Top of RECORDED INFORMATION

(* ===== verification/EmitCorrect.v ===== *)
(** * EmitCorrect: emitted functions follow Python

    The entry of an emitted function (parameters, snapshots, binding guards)
    put in front of the block theorem of [EmitLoops]: what a whole emitted
    function computes, for every function the typing of [EmitTyping] accepts. *)

From S2P Require Import Prelude Int64 StaticOps GoSem Emit IrCost PySem EmitTyping EmitEnv EmitExpr EmitOps EmitSound EmitStmt EmitBlock EmitLoops.
Local Open Scope Z_scope.
Local Open Scope emit_scope.

(** The outcome of the emitted function against Python's run of its body: the
    same result, or the deopt handler called with the entry arguments, and that
    that only where [d], some guard fires in Python's run.  The error channel carries
    Python's exception.  A negative power of ints ([POpen]) is a float, and
    only the handler may be called. *)
Definition follows (h : string) (args : list value) (d : bool) (g : option gres) (p : option pres) : Prop :=
  d = true /\ g = Some (GTail h args) \/
  match p with
  | Some (PDone v) => g = Some (GRet [v; VNil])
  | Some (PExc x) => exists z, g = Some (GRet [z; VErr x])
  | Some POpen => False
  | Some (PNorm _) => exists r, g = Some (GNorm r)
  | Some (PBrk _) => exists r, g = Some (GBrk r)
  | Some (PCnt _) => exists r, g = Some (GCnt r)
  | None => g = None
  end.

(** Every name the module binds and the function calls is as the function was
    compiled against. *)
Definition versionsOK (globals : gmap string value) (gs : list BindingGuard) : bool :=
  forallb (fun g => match globals !! VerVar g with Some (VInt z) => z =? Version g | _ => false end) gs.

(** The context at entry: the parameters, and the package's version counters. *)
Definition entryCtx (f : Func) (globals : gmap string value) : ctx :=
  mkCtx (insertAll (map pName (Params f)) (map pRepr (Params f)) ∅)
        (insertAll (map pName (Params f)) (map pRepr (Params f)) ((fun _ => intRepr) <$> globals)).

Section Correct.
Context (callee : string -> list value -> value + pyexc).
Context (sigs : string -> option (list Repr * Repr)) (h : string) (args : list value).
Context `{!Program callee sigs h}.

Local Notation execs := (execs callee).
Local Notation exec := (exec callee).
Local Notation outside_free := (outside_free sigs h).
Local Notation bok := (bok h args).
Local Notation snap := (snap args).
Local Notation pyExecs := (pyExecs callee).
Local Notation localName := (localName sigs h).
Local Notation here := (here sigs h args).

Bottom of RECORDED INFORMATION

REQUIRED WORK>
Using the records above, please retype only the run of lines from the line holding "Definition entryCtx (f" through the last line, both ends included.

TASK SOLUTION>
Definition entryCtx (f : Func) (globals : gmap string value) : ctx :=
  mkCtx (insertAll (map pName (Params f)) (map pRepr (Params f)) ∅)
        (insertAll (map pName (Params f)) (map pRepr (Params f)) ((fun _ => intRepr) <$> globals)).

Section Correct.
Context (callee : string -> list value -> value + pyexc).
Context (sigs : string -> option (list Repr * Repr)) (h : string) (args : list value).
Context `{!Program callee sigs h}.

Local Notation execs := (execs callee).
Local Notation exec := (exec callee).
Local Notation outside_free := (outside_free sigs h).
Local Notation bok := (bok h args).
Local Notation snap := (snap args).
Local Notation pyExecs := (pyExecs callee).
Local Notation localName := (localName sigs h).
Local Notation here := (here sigs h args).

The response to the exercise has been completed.